---- INFORMATION PROVIDED

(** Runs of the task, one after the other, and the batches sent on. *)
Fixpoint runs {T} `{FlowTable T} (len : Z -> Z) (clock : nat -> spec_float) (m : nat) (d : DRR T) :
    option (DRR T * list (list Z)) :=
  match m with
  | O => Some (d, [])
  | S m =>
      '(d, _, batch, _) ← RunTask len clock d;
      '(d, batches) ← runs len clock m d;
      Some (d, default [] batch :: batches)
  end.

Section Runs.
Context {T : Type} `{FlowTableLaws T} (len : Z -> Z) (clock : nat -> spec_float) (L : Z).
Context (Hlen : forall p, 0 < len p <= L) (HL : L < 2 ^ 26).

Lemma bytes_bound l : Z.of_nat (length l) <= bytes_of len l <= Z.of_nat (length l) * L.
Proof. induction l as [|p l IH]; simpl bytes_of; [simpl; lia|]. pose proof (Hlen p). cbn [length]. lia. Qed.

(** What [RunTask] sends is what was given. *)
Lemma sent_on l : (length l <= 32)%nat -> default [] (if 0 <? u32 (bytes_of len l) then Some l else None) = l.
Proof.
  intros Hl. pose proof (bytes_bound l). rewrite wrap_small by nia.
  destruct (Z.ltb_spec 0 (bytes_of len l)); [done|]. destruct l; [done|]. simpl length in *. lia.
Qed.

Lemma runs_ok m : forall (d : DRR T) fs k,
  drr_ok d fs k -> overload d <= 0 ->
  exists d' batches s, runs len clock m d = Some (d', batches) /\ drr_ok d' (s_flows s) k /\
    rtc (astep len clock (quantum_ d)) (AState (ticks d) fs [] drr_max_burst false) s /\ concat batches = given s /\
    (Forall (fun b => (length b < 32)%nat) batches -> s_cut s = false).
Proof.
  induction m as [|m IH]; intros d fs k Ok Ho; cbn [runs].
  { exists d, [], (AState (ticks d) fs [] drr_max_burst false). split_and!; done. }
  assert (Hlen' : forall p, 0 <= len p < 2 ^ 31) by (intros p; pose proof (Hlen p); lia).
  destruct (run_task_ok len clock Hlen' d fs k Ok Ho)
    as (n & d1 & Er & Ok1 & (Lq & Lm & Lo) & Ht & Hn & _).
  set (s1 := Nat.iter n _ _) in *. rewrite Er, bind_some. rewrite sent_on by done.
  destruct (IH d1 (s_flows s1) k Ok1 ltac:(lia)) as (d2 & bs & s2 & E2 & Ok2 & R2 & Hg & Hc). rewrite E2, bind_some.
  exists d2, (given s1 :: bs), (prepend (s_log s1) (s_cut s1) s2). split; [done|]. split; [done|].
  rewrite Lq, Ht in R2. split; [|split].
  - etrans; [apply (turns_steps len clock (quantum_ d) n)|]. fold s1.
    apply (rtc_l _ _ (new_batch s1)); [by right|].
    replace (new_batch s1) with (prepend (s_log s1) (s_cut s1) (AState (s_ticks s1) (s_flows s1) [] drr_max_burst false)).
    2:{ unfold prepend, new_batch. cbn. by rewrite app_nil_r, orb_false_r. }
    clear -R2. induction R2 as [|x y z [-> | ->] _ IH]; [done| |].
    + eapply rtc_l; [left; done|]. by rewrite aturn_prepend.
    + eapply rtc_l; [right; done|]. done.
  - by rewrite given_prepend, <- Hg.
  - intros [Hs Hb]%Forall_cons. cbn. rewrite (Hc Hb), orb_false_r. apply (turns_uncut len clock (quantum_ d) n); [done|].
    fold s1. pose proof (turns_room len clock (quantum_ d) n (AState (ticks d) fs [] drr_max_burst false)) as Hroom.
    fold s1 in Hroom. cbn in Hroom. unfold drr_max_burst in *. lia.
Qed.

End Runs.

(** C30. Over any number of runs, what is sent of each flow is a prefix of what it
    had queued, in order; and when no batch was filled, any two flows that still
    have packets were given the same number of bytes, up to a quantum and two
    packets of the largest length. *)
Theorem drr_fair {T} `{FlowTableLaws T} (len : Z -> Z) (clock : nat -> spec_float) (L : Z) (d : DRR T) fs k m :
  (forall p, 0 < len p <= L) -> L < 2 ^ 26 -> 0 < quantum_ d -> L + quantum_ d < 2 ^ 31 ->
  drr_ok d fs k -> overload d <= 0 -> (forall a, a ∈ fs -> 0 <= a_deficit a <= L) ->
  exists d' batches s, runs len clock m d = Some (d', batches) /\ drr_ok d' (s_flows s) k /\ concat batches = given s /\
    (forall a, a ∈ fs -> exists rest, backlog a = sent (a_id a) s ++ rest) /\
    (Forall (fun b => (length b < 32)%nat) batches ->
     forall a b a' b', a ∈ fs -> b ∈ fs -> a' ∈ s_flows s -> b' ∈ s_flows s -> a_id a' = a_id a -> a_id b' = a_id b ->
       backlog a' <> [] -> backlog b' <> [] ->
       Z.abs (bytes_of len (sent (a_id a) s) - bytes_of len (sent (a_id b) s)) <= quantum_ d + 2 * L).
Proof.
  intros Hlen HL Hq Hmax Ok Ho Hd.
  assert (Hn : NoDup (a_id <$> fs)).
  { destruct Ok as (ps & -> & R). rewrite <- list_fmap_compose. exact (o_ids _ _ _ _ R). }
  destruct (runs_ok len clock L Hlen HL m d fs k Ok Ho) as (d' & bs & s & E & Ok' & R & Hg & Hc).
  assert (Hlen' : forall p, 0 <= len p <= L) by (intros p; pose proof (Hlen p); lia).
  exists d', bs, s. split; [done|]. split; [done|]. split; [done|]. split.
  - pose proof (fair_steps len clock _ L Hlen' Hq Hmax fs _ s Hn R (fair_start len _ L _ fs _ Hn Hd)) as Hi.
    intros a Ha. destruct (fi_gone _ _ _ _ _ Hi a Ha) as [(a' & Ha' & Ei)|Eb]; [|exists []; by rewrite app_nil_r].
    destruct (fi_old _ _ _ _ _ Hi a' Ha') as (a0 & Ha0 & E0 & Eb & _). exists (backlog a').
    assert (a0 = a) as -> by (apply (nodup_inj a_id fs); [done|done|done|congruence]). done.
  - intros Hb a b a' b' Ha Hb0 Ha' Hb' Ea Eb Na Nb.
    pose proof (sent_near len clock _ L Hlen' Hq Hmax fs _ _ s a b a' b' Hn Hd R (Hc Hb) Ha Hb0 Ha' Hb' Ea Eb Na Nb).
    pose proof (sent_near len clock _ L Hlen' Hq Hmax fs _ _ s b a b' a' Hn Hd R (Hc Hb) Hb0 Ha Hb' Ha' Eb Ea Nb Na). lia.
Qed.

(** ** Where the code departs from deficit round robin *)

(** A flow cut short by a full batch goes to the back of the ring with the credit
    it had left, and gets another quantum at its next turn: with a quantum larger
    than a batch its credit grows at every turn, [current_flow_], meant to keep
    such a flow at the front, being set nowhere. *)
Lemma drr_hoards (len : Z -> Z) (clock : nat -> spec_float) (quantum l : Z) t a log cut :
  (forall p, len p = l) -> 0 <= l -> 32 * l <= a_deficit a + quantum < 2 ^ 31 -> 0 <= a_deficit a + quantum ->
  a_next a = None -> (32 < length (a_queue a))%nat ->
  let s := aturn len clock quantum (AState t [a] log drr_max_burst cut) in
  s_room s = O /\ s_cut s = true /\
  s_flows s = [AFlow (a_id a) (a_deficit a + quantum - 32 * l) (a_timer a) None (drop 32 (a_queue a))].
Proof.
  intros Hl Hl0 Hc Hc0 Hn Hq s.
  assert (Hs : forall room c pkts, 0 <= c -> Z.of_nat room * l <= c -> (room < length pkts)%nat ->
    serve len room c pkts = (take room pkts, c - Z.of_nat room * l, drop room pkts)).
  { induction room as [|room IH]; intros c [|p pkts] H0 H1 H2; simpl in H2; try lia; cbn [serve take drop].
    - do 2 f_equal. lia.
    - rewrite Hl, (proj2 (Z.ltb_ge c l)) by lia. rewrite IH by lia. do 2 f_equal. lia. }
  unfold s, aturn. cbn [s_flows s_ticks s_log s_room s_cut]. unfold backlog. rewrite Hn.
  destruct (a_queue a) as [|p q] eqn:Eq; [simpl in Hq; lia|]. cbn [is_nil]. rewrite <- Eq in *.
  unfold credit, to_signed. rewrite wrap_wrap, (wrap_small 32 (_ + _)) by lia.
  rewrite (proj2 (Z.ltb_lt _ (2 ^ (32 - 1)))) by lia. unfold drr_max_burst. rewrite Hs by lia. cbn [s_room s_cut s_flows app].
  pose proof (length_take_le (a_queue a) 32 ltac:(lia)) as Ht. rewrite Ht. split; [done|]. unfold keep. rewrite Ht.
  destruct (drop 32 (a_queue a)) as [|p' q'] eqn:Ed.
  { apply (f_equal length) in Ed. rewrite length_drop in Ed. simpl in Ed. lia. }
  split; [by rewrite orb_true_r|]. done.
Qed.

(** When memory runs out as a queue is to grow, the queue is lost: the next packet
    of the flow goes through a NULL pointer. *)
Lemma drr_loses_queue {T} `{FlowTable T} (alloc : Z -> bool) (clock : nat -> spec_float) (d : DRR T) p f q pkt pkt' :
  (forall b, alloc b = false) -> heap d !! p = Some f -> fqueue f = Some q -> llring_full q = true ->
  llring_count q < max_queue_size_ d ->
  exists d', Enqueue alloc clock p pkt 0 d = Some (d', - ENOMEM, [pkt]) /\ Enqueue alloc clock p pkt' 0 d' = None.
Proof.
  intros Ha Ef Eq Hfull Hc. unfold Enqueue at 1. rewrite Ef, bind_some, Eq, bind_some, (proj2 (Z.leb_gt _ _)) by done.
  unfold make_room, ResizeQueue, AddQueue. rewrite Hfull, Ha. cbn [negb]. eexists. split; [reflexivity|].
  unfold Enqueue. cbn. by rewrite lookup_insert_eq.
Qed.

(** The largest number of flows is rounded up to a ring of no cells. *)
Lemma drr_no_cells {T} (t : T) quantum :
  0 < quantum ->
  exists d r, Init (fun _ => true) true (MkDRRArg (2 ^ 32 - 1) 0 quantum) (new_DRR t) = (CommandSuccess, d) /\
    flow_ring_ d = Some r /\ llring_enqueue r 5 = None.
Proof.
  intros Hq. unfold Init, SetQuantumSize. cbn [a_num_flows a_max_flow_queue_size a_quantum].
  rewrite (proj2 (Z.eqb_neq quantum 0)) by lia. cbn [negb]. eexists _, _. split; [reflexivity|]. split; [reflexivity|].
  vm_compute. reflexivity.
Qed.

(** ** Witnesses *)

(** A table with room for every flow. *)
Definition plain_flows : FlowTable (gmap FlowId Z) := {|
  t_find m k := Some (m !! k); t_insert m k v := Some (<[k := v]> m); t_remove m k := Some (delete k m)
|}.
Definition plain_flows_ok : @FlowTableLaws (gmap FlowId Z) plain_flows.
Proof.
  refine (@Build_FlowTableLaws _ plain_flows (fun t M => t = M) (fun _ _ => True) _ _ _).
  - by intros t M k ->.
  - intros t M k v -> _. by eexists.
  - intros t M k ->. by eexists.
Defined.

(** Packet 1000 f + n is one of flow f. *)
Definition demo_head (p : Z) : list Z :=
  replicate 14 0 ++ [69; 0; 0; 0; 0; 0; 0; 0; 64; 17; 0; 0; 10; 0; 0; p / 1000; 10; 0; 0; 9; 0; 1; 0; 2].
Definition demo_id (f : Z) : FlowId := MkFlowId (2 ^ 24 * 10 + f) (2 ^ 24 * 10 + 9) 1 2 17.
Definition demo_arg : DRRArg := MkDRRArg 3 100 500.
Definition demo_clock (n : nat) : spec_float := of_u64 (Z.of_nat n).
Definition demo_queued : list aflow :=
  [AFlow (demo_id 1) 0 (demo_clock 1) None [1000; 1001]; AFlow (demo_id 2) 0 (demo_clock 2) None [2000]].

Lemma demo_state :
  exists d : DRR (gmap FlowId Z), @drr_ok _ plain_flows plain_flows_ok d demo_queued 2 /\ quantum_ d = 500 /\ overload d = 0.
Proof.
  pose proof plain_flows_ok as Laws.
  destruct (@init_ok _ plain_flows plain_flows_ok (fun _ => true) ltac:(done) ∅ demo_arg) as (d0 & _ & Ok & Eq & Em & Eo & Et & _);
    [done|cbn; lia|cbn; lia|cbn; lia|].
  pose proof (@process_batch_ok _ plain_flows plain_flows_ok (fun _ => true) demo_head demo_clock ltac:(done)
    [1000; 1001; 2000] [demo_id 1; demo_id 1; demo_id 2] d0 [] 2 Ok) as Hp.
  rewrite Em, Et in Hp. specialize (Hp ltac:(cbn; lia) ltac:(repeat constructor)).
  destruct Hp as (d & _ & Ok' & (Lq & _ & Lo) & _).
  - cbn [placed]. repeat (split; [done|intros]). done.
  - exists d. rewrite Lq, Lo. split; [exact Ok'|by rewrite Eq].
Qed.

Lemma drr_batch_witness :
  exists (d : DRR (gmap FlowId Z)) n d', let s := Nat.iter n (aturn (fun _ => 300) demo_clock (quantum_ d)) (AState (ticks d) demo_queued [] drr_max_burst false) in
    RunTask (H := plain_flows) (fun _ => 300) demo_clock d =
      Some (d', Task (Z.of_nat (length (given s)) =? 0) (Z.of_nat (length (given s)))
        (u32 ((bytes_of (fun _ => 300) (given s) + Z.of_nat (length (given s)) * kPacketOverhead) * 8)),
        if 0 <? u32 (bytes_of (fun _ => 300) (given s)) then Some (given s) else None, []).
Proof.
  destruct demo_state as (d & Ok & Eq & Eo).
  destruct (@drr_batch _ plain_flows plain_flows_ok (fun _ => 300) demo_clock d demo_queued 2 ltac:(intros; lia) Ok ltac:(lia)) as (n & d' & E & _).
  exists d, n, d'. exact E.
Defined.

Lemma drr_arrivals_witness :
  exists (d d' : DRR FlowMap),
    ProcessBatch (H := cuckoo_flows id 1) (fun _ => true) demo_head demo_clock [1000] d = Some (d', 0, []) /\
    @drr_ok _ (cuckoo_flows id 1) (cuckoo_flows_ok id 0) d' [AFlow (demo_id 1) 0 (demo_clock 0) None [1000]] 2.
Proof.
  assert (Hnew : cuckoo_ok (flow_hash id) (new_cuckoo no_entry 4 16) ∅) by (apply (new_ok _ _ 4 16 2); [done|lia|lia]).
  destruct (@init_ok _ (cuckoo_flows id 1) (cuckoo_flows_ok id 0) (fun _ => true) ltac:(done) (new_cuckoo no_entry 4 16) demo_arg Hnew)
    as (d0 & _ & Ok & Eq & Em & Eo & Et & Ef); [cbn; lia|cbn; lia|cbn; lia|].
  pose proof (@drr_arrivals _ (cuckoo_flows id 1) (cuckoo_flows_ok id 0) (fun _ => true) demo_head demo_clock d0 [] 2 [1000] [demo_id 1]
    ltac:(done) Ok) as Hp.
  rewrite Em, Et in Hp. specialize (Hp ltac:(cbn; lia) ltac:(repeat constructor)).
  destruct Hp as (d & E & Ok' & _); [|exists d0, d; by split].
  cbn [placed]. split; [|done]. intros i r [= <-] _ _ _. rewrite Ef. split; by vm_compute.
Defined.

--------

__WORK ORDER__
Retype exactly the lines above, from the one with "- cbn [placed]." through the one with "ltac:(done) Ok) as Hp.", inclusive.

__ANSWER TO THE EXERCISE__
  - cbn [placed]. repeat (split; [done|intros]). done.
  - exists d. rewrite Lq, Lo. split; [exact Ok'|by rewrite Eq].
Qed.

Lemma drr_batch_witness :
  exists (d : DRR (gmap FlowId Z)) n d', let s := Nat.iter n (aturn (fun _ => 300) demo_clock (quantum_ d)) (AState (ticks d) demo_queued [] drr_max_burst false) in
    RunTask (H := plain_flows) (fun _ => 300) demo_clock d =
      Some (d', Task (Z.of_nat (length (given s)) =? 0) (Z.of_nat (length (given s)))
        (u32 ((bytes_of (fun _ => 300) (given s) + Z.of_nat (length (given s)) * kPacketOverhead) * 8)),
        if 0 <? u32 (bytes_of (fun _ => 300) (given s)) then Some (given s) else None, []).
Proof.
  destruct demo_state as (d & Ok & Eq & Eo).
  destruct (@drr_batch _ plain_flows plain_flows_ok (fun _ => 300) demo_clock d demo_queued 2 ltac:(intros; lia) Ok ltac:(lia)) as (n & d' & E & _).
  exists d, n, d'. exact E.
Defined.

Lemma drr_arrivals_witness :
  exists (d d' : DRR FlowMap),
    ProcessBatch (H := cuckoo_flows id 1) (fun _ => true) demo_head demo_clock [1000] d = Some (d', 0, []) /\
    @drr_ok _ (cuckoo_flows id 1) (cuckoo_flows_ok id 0) d' [AFlow (demo_id 1) 0 (demo_clock 0) None [1000]] 2.
Proof.
  assert (Hnew : cuckoo_ok (flow_hash id) (new_cuckoo no_entry 4 16) ∅) by (apply (new_ok _ _ 4 16 2); [done|lia|lia]).
  destruct (@init_ok _ (cuckoo_flows id 1) (cuckoo_flows_ok id 0) (fun _ => true) ltac:(done) (new_cuckoo no_entry 4 16) demo_arg Hnew)
    as (d0 & _ & Ok & Eq & Em & Eo & Et & Ef); [cbn; lia|cbn; lia|cbn; lia|].
  pose proof (@drr_arrivals _ (cuckoo_flows id 1) (cuckoo_flows_ok id 0) (fun _ => true) demo_head demo_clock d0 [] 2 [1000] [demo_id 1]
    ltac:(done) Ok) as Hp.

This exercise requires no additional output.